**TRY IT:** If a line comes after the one containing "default_start_year = 2024", leave it out; copy every line before it, and that line too, exactly as written, starting from the first line of the entries.

**DATA FOR REVIEW:**
(** C7. The script takes no arguments and calls the generator with the
    defaults 2024 and 2044, so the sequence has [1 + 4 * 20 = 81] elements;
    it prints exactly two lines: the sequence as a list literal (an opening
    bracket, the 81 integers in decimal separated by a comma and a space, a
    closing bracket), then [Total timestamps generated: 81]. *)
Theorem main_prints_two_lines (h : Host) :
  default_start_year = 2024 /\ default_end_year = 2044
  /\ exists l : list Z,
       generate_gmt_timestamps h default_start_year default_end_year = inr l
       /\ Z.of_nat (List.length l) = 1 + 4 * 20
       /\ List.length l = 81%nat
       /\ uncaught (main h) = None
       /\ stdout (main h)
          = (py_str_list l ++ newline
             ++ "Total timestamps generated: 81" ++ newline)%string
       /\ lines (stdout (main h))
          = [py_str_list l; "Total timestamps generated: 81"%string]
       /\ stdout (main h)
          = ("[1735084800, "
             ++ "1742860800, 1750723200, 1759104000, 1766620800, "
             ++ "1774396800, 1782259200, 1790640000, 1798156800, "
             ++ "1805932800, 1813795200, 1822176000, 1829692800, "
             ++ "1837555200, 1845417600, 1853798400, 1861315200, "
             ++ "1869091200, 1876953600, 1885334400, 1892851200, "
             ++ "1900627200, 1908489600, 1916870400, 1924387200, "
             ++ "1932163200, 1940025600, 1948406400, 1955923200, "
             ++ "1963785600, 1971648000, 1980028800, 1987545600, "
             ++ "1995321600, 2003184000, 2011564800, 2019081600, "
             ++ "2026857600, 2034720000, 2043100800, 2050617600, "
             ++ "2058393600, 2066256000, 2074636800, 2082153600, "
             ++ "2090016000, 2097878400, 2106259200, 2113776000, "
             ++ "2121552000, 2129414400, 2137795200, 2145312000, "
             ++ "2153088000, 2160950400, 2169331200, 2176848000, "
             ++ "2184624000, 2192486400, 2200867200, 2208384000, "
             ++ "2216246400, 2224108800, 2232489600, 2240006400, "
             ++ "2247782400, 2255644800, 2264025600, 2271542400, "
             ++ "2279318400, 2287180800, 2295561600, 2303078400, "
             ++ "2310854400, 2318716800, 2327097600, 2334614400, "
             ++ "2342476800, 2350339200, 2358720000, 2366236800]"
             ++ String "010"%char
                  ("Total timestamps generated: 81"
                   ++ String "010"%char EmptyString))%string.
Proof.
  split; [reflexivity | split; [reflexivity |]].
  eexists. split; [vm_compute; reflexivity |].
  repeat split; vm_compute; reflexivity.
Qed.

(** C8. When [start_year] is a year the date constructor accepts and no
    year up to [end_year] exceeds its range, the call raises nothing; each
    of the pairs (3,25), (6,24), (9,29), (12,25) is a valid date in every
    accepted year. *)
Theorem generate_never_raises (h : Host) (start_year end_year : Z) :
  supported_year start_year -> end_year <= MAXYEAR ->
  (exists l : list Z, generate_gmt_timestamps h start_year end_year = inr l)
  /\ forall y m d,
       supported_year y -> In (m, d) [(3, 25); (6, 24); (9, 29); (12, 25)] ->
       _check_date_fields y m d = inr (y, m, d)
       /\ datetime_new y m d 0 0 0 0 (Some timezone_utc)
          = inr (mk_datetime y m d 0 0 0 0 (Some timezone_utc)).
Proof.
  intros Hs He. split.
  - exists (expected_sequence start_year end_year).
    apply generate_returns; assumption.
  - intros y m d Hy Hmd. split.
    + destruct (target_day_valid y m d Hmd) as [Hm Hd].
      unfold _check_date_fields.
      rewrite (supported_year_check y Hy), Hm, Hd. reflexivity.
    + apply datetime_new_target; assumption.
Qed.

Lemma generate_never_raises_witness :
  exists l : list Z, generate_gmt_timestamps utc_host 1 9999 = inr l.
Proof.
  apply (generate_never_raises utc_host 1 9999);
    unfold supported_year, MINYEAR, MAXYEAR; lia.
Defined.

(** C9. The result depends on nothing but the two arguments: whatever the
    host's local time zone, two calls with the same [start_year] and
    [end_year] give the same outcome, hence element-wise equal
    sequences. *)
Theorem generate_deterministic (h1 h2 : Host) (start_year end_year : Z) :
  generate_gmt_timestamps h1 start_year end_year
  = generate_gmt_timestamps h2 start_year end_year.
Proof.
  destruct (supported_year_dec start_year) as [Hs | Hs];
    [destruct (Z_le_dec end_year MAXYEAR) as [He | He] |].
  - rewrite !generate_returns by assumption. reflexivity.
  - rewrite !generate_raises by tauto. reflexivity.
  - rewrite !generate_raises by tauto. reflexivity.
Qed.

(** C10. Every element of the returned sequence is an exact multiple of
    86400, the number of seconds in a day. *)
Theorem generate_whole_days
  (h : Host) (start_year end_year : Z) (l : list Z) (t : Z) :
  generate_gmt_timestamps h start_year end_year = inr l ->
  In t l ->
  t mod 86400 = 0 /\ exists days : Z, t = days * 86400.
Proof.
  intros Hl Ht.
  apply generate_inversion in Hl. destruct Hl as [_ [_ El]]. subst l.
  assert (Hk : exists days : Z, t = days * 86400).
  { apply expected_sequence_In in Ht.
    destruct Ht as [Et | [y [m [d [_ [_ Et]]]]]]; subst t;
      unfold midnight_utc; eexists; apply Z.mul_comm. }
  split; [| exact Hk].
  destruct Hk as [days Et]. subst t. apply Z.mod_mul. lia.
Qed.

Lemma generate_whole_days_witness :
  generate_gmt_timestamps utc_host 2024 2025
  = inr [1735084800; 1742860800; 1750723200; 1759104000; 1766620800]
  /\ In 1759104000
       [1735084800; 1742860800; 1750723200; 1759104000; 1766620800]
  /\ 1759104000 mod 86400 = 0.
Proof.
  assert (Hrun : generate_gmt_timestamps utc_host 2024 2025
                 = inr [1735084800; 1742860800; 1750723200; 1759104000;
                        1766620800])
    by (vm_compute; reflexivity).
  assert (Hin : In 1759104000
                  [1735084800; 1742860800; 1750723200; 1759104000;
                   1766620800])
    by (cbn; tauto).
  split; [exact Hrun | split; [exact Hin |]].
  exact (proj1 (generate_whole_days utc_host 2024 2025 _ 1759104000 Hrun Hin)).
Defined.

(** * Further properties of [generate_gmt_timestamps] *)

(** ** Ranges and positions *)

Lemma year_block_length (y : Z) : List.length (year_block y) = 4%nat.
Proof. reflexivity. Qed.

(** Position [4 * k + j] of the concatenated year blocks is position [j]
    of the block of the [k]-th year. *)
Lemma blocks_nth_error (k : nat) :
  forall (a b : Z) (j : nat),
    a + Z.of_nat k < b -> (j < 4)%nat ->
    nth_error (flat_map year_block (py_range a b)) (4 * k + j)
    = nth_error (year_block (a + Z.of_nat k)) j.
Proof.
  induction k as [| k IH]; intros a b j Hk Hj.
  - rewrite py_range_cons by lia. cbn [flat_map].
    rewrite nth_error_app1 by (rewrite year_block_length; lia).
    replace (a + Z.of_nat 0) with a by lia.
    replace (4 * 0 + j)%nat with j by lia. reflexivity.
  - rewrite py_range_cons by lia. cbn [flat_map].
    rewrite nth_error_app2 by (rewrite year_block_length; lia).
    rewrite year_block_length.
    replace (4 * S k + j - 4)%nat with (4 * k + j)%nat by lia.
    rewrite IH by lia.
    replace (a + 1 + Z.of_nat k) with (a + Z.of_nat (S k)) by lia.
    reflexivity.
Qed.

Lemma year_block_nth_error (y : Z) (j : nat) (m d : Z) :
  nth_error target_dates j = Some (m, d) ->
  nth_error (year_block y) j = Some (midnight_utc y m d).
Proof.
  intros Hj. unfold year_block.
  rewrite nth_error_map, Hj. reflexivity.
Qed.

(** Every fourth position holds a December 25. *)
Lemma expected_sequence_dec25 (start_year end_year : Z) (k : nat) :
  Z.of_nat k <= end_year - start_year ->
  nth_error (expected_sequence start_year end_year) (4 * k)
  = Some (midnight_utc (start_year + Z.of_nat k) 12 25).
Proof.
  intros Hk. unfold expected_sequence.
  destruct k as [| k].
  - replace (start_year + Z.of_nat 0) with start_year by lia.
    reflexivity.
  - replace (4 * S k)%nat with (S (4 * k + 3)) by lia.
    cbn [nth_error].
    rewrite blocks_nth_error by lia.
    rewrite (year_block_nth_error _ 3 12 25) by reflexivity.
    replace (start_year + 1 + Z.of_nat k)
      with (start_year + Z.of_nat (S k)) by lia.
    reflexivity.
Qed.

(** ** Dates do not go back as years advance *)

Lemma days_before_year_mono (n : nat) (y : Z) :
  _days_before_year y + 365 * Z.of_nat n
  <= _days_before_year (y + Z.of_nat n).
Proof.
  induction n as [| n IH].
  - replace (y + Z.of_nat 0) with y by lia. lia.
  - replace (y + Z.of_nat (S n)) with (y + Z.of_nat n + 1) by lia.
    rewrite days_before_year_succ.
    destruct (_is_leap (y + Z.of_nat n)); lia.
Qed.

Lemma midnight_dec25_mono (y y' : Z) :
  y <= y' -> midnight_utc y 12 25 <= midnight_utc y' 12 25.
Proof.
  intros Hle.
  destruct (Z.eq_dec y y') as [-> | Hne]; [lia |].
  assert (Hlt : y + 1 <= y') by lia.
  pose proof (midnight_across_years y) as Hnext.
  pose proof (days_before_year_mono (Z.to_nat (y' - (y + 1))) (y + 1)) as Hm.
  replace (y + 1 + Z.of_nat (Z.to_nat (y' - (y + 1)))) with y' in Hm by lia.
  destruct (midnight_within_year y') as [H1 [H2 H3]].
  assert (Hmar : midnight_utc (y + 1) 3 25 <= midnight_utc y' 12 25).
  { unfold midnight_utc in *.
    rewrite !ymd2ord_target in * by (cbn; tauto).
    revert H1 H2 H3. table_lookup.
    destruct (_is_leap (y + 1)), (_is_leap y'); lia. }
  lia.
Qed.

Lemma midnight_target_le_dec25 (y m d : Z) :
  In (m, d) target_dates -> midnight_utc y m d <= midnight_utc y 12 25.
Proof.
  intros Hmd. destruct (midnight_within_year y) as [H1 [H2 H3]].
  destruct Hmd as [E | [E | [E | [E | []]]]]; inversion E; subst; lia.
Qed.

**SOLUTION TO THIS EXERCISE:**
(** C7. The script takes no arguments and calls the generator with the
    defaults 2024 and 2044, so the sequence has [1 + 4 * 20 = 81] elements;
    it prints exactly two lines: the sequence as a list literal (an opening
    bracket, the 81 integers in decimal separated by a comma and a space, a
    closing bracket), then [Total timestamps generated: 81]. *)
Theorem main_prints_two_lines (h : Host) :
  default_start_year = 2024 /\ default_end_year = 2044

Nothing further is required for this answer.